Background
CRISPR/Cas9 is the current technology of choice for genome editing. This is due to its versatility, as it is an RNA guided system where a 20-base crRNA and a tracrRNA (together called a guide RNA - sgRNA) direct a Cas9 nuclease (from Streptococcus pyogenes) to the target sequence providing high specificity with minimal secondary site effects. At the target site the endonuclease makes a double-stand cut of the DNA, which can then be resolved through Non-Homologous End Joining (NHEJ) or Homology Dependent Repair (HDR). CRISPR-Cas9 technology was first adapted for C. elegans in 2013 and since then the community has produced increasingly more sophisticated methods to mutate, delete and tag genes. These approached have included Cas9 variants with different protospacer-adjacent motifs (PAM sites).
At this site we use current (as of March 2016) best practices to identify potential guide RNAs for the entire C. elegans genome.
Guide design
The following steps were taken to design the guides present in the database. The calculations were performed with an in-house Perl script/wrapper using the genome sequence and gene annotation obtained from WormBase version WS250.

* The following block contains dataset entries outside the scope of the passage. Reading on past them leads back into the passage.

(** [NamespacesGenerator] *)
Definition NamespacesGenerator {C : Type} (_ : C)
    (config : option NamespaceManagerConfig) : strings * option error :=
  match config with
  | None => (nil_strings, Some (errors_New "namespaces manager config is nil"))
  | Some config =>
      let clusterClient := ClusterClient config in
      let '(namespaceClient, err) := cluster.NamespaceClient clusterClient in
      match err with
      | Some err => (nil_strings, Some (errors_Wrap err "retrieve namespaces client"))
      | None =>
          let '(names, err) := cluster.Names namespaceClient in
          let names :=
            match err with
            | Some _ =>
                let initialNamespace := cluster.InitialNamespace namespaceClient in
                mk_strings [initialNamespace]
            | None => names
            end in
          (names, None)
      end
  end.

Section Manager.

Context {C : Type} `{context_Context C}.

(** [json.Marshal] at [[]string]; [json.Marshal] above is the one the
    program runs with. *)
Variable Marshal : strings -> bytes * option error.

(** [NamespacesGenerateFunc] *)
Definition NamespacesGenerateFunc : Type :=
  C -> option NamespaceManagerConfig -> strings * option error.

(** [NamespacesManager]: its [poller] field only schedules the calls of
    the closure and is left out. *)
Record NamespacesManager : Type := mkNamespacesManager {
  config : option NamespaceManagerConfig;
  namespacesGeneratorFunc : NamespacesGenerateFunc
}.

(** [NewNamespacesManager(config)] without options, and with
    [WithNamespacesGenerator(fn)]. *)
Definition NewNamespacesManager (config : option NamespaceManagerConfig)
  : NamespacesManager :=
  mkNamespacesManager config NamespacesGenerator.

Definition WithNamespacesGenerator (fn : NamespacesGenerateFunc)
    (n : NamespacesManager) : NamespacesManager :=
  mkNamespacesManager (config n) fn.

(** [PollerFunc] *)
Definition PollerFunc : Type := C -> State -> bool * State.

(** The closure returned by [runUpdate]. *)
Definition runUpdate (n : NamespacesManager) : PollerFunc :=
  fun ctx st =>
    let '(namespaces, err) := namespacesGeneratorFunc n ctx (config n) in
    match err with
    | Some err => (false, Errorf (Some err) "load namespaces" st)
    | None =>
        match Err ctx with
        | None =>
            let '(cur, err) := Marshal namespaces in
            match err with
            | Some err =>
                (false, Errorf (Some err) "unable to marshal namespaces" st)
            | None =>
                if negb (bytes_Compare (previous st) cur =? 0) then
                  (false, Send (CreateNamespacesEvent namespaces)
                               (set_previous cur st))
                else (false, st)
            end
        | Some _ => (false, st)
        end
    end.

(** The closure called once per cycle, on the contexts of the
    successive cycles. *)
Fixpoint cycles (f : PollerFunc) (ctxs : list C) (st : State) : State :=
  match ctxs with
  | [] => st
  | ctx :: ctxs' => cycles f ctxs' (snd (f ctx st))
  end.

(** The serialization pushed last: that of the list carried by the
    newest event of the sink, empty while nothing has been pushed. *)
Definition last_pushed (st : State) : bytes :=
  match last (sent st) with
  | Some ev => fst (Marshal (event_namespaces ev))
  | None => []
  end.
(** * Badugi.ai: validation, remix comparison and rendering of indexed pixel art

    A shallow embedding of the Express service in [src/index.js] (SQLite
    variant) and [src/unnamed/part_000] (PostgreSQL variant with remixes).
    Request bodies and stored JSON columns are JavaScript values; handlers
    are functions from a store and a request to a response and a store. *)

From Stdlib Require Import ZArith QArith Qround Lia Ascii String.
From Stdlib Require Import Floats.PrimFloat Floats.SpecFloat Floats.FloatOps.
From Stdlib Require Floats.FloatAxioms.
From stdpp Require Import gmap strings list pretty.

Local Open Scope string_scope.

(** ** Completions: a JavaScript expression returns a value or throws *)

Inductive Result (A : Type) : Type :=
| Ret (a : A)
| Throw (err : string).
Arguments Ret {A} a.
Arguments Throw {A} err.

Definition bind {A B : Type} (m : Result A) (k : A -> Result B) : Result B :=
  match m with
  | Ret a => k a
  | Throw e => Throw e
  end.

Notation "'let*' x ':=' m 'in' k" := (bind m (fun x => k))
  (at level 10, x name, m at level 100, k at level 200).

(** ** JavaScript values as they come out of [JSON.parse]

    A string is its sequence of code units; every character the service
    inspects is ASCII. *)

(** A number is a double.  Comparisons and [Number.isInteger] depend only on
    its exact value, so a finite double is carried as that rational; an
    overflowing literal such as [1e999] parses to an infinity. *)
Inductive Number : Type :=
| Fin (q : Q)
| Inf (negative : bool).
Lemma reconcile_is_left_join_witness :
  ∃ merged,
    heap scenario_B_prepared !! 5%nat = Some merged
    ∧ nrows merged = 2%nat
    ∧ getitem merged "Product" = Ok (ColObj [PStr "A"; PStr "B"])
    ∧ at_int merged 1 "Total Sold" = Ok 0
    ∧ (∃ x, at_cell merged 1 "Sales Value" = Ok x ∧ float_zero x)
    ∧ (∃ x, at_cell merged 1 "Total Profit" = Ok x ∧ float_zero x).
Proof.
  destruct (reconcile_is_left_join 0%nat 1%nat scenario_B sales_B stock_B
              2%nat 3%nat 5%nat scenario_B_prepared
              eq_refl eq_refl eq_refl eq_refl eq_refl scenario_B_run)
    as (merged & products & Hm & Hp & Hn & Hmp & Hzero).
  injection Hp as <-.
  exists merged. split; [exact Hm|]. split; [exact Hn|]. split; [exact Hmp|].
  apply (Hzero 1%nat (SObj (PStr "B"))); [reflexivity|].
  intros sales_products i x Hsp Hx. injection Hsp as <-.
  destruct i as [|[|[|i]]]; cbn in Hx; try discriminate Hx;
    injection Hx as <-; reflexivity.
Defined.

Lemma adjustment_first_wins_witness :
  ∃ w2 merged merged',
    apply_adjustment 5%nat 3%nat (SObj (PStr "A")) 4 1 9 scenario_D_prepared = (Ok tt, w2)
    ∧ heap scenario_D_prepared !! 5%nat = Some merged
    ∧ heap w2 !! 5%nat = Some merged'
    ∧ first_row stock_D (SObj (PStr "A")) = Ok 0%nat
    ∧ at_int merged 0 "Stock In" = Ok 5
    ∧ at_int merged 0 "Stock Out" = Ok 2
    ∧ at_int merged 0 "Min Threshold" = Ok 8
    ∧ at_int merged 0 "Current Stock" = Ok 10
    ∧ at_int merged' 0 "Stock In" = Ok 9
    ∧ at_int merged' 0 "Stock Out" = Ok 3
    ∧ at_int merged' 0 "Min Threshold" = Ok 9
    ∧ at_int merged' 0 "Current Stock" = Ok 13
    ∧ stock_cells w2
      = <[(2, 6)%nat:=PInt 9]> (<[(2, 5)%nat:=PInt 3]> (<[(2, 4)%nat:=PInt 9]> ∅))
    ∧ at_cell merged 2 "Product" = Ok (SObj (PStr "A"))
    ∧ (∀ name, at_cell merged' 2 name = at_cell merged 2 name)
    ∧ (∀ row col, row ≠ 2%nat ->
         stock_cells w2 !! (row, col) = stock_cells scenario_D_prepared !! (row, col)).
Proof.
  assert (Hrange : ∀ z, 0 <= z <= 9 -> Int64.in_range z)
    by (intros z Hz; unfold Int64.in_range, Int64.min_int, Int64.max_int; lia).
  assert (Hfirst : first_row stock_D (SObj (PStr "A")) = Ok 0%nat)
    by (vm_compute; reflexivity).
  destruct (adjustment_first_wins 0%nat 1%nat scenario_D sales_A stock_D
              2%nat 3%nat 5%nat scenario_D_prepared (SObj (PStr "A")) 0%nat 4 1 9
              eq_refl eq_refl eq_refl eq_refl eq_refl scenario_D_run Hfirst
              (Hrange 4 ltac:(lia)) (Hrange 1 ltac:(lia)) (Hrange 9 ltac:(lia)))
    as (w2 & merged & merged' & products & stock & stock_in & stock_out & opening & sold
        & c_in & c_out & c_thr & Hrun & Hm & Hm' & Hp & Hidx & _ & _
        & Hrows & Hcells & _ & Hk & Hin & Hout & Hopen & Hsold & Hin' & Hout' & Hthr'
        & Hcur' & Hcin & Hcout & Hcthr & Hwritten).
  exists w2, merged, merged'. split; [exact Hrun|]. split; [exact Hm|].
  split; [exact Hm'|]. split; [exact Hfirst|].
  vm_compute in Hm. injection Hm as <-.
  vm_compute in Hk. injection Hk as <-.
  vm_compute in Hin. injection Hin as <-.
  vm_compute in Hout. injection Hout as <-.
  vm_compute in Hopen. injection Hopen as <-.
  vm_compute in Hsold. injection Hsold as <-.
  vm_compute in Hcin. injection Hcin as <-.
  vm_compute in Hcout. injection Hcout as <-.
  vm_compute in Hcthr. injection Hcthr as <-.
  split; [reflexivity|]. split; [reflexivity|]. split; [reflexivity|].
  split; [reflexivity|].
  split; [exact Hin'|]. split; [exact Hout'|]. split; [exact Hthr'|].
  split; [exact Hcur'|]. split; [exact Hwritten|]. split; [reflexivity|]. split.
  - intros name. apply Hrows. lia.
  - intros row col Hrow. apply Hcells. exact Hrow.
Defined.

- In a first step, for each PAM site in the C. elegans genome we kept the corresponding adjacent 20-base guide only if its GC content was between 20% and 80% and no poly-T tracts of length 5 or longer were present. We annotated the presence or absence of the sequence GG at the 3’ end of each guide since guides ending with GG are expected to have higher efficiency for NGG PAM (Farboud and Meyer 2015 Genetics).
- Guides for which the seed region (defined as 12 bases at the 3’ end plus PAM) was not unique in the genome were eliminated. The uniqueness of those 15-mers was assessed with an in-house C code modified from Flibotte and Moerman BMC Genomic 2008.
- The guide + PAM sequences were then aligned to the whole genome with bwa aln (Li and Durbin 2009 Bioinformatics) allowing an edit distance of 3. Guides mapping to multiple locations in the genome were eliminated.
- The minimum free energy (referred to folding energy on this web site) in kcal/mol was calculated for each guide with the program hybrid-ss-min (Markham, N.R. 2003 “Hybrid: A software system for nucleic acid folding, hybridizing and melting predictions.” Masters thesis, Rensselaer Polytechnic Institute, Troy, NY.), values above 0 were set to 0.
- The location of the cut site associated with each guide was then annotated according to the gene feature being hit if any, keeping only one annotation per guide. Therefore, for example, a small RNA overlapping a protein coding gene will not be annotated in the database. In such cases, the user will have to search by location or by the name of the overlapping protein coding gene in order to find the guides with a cut site within the small RNA.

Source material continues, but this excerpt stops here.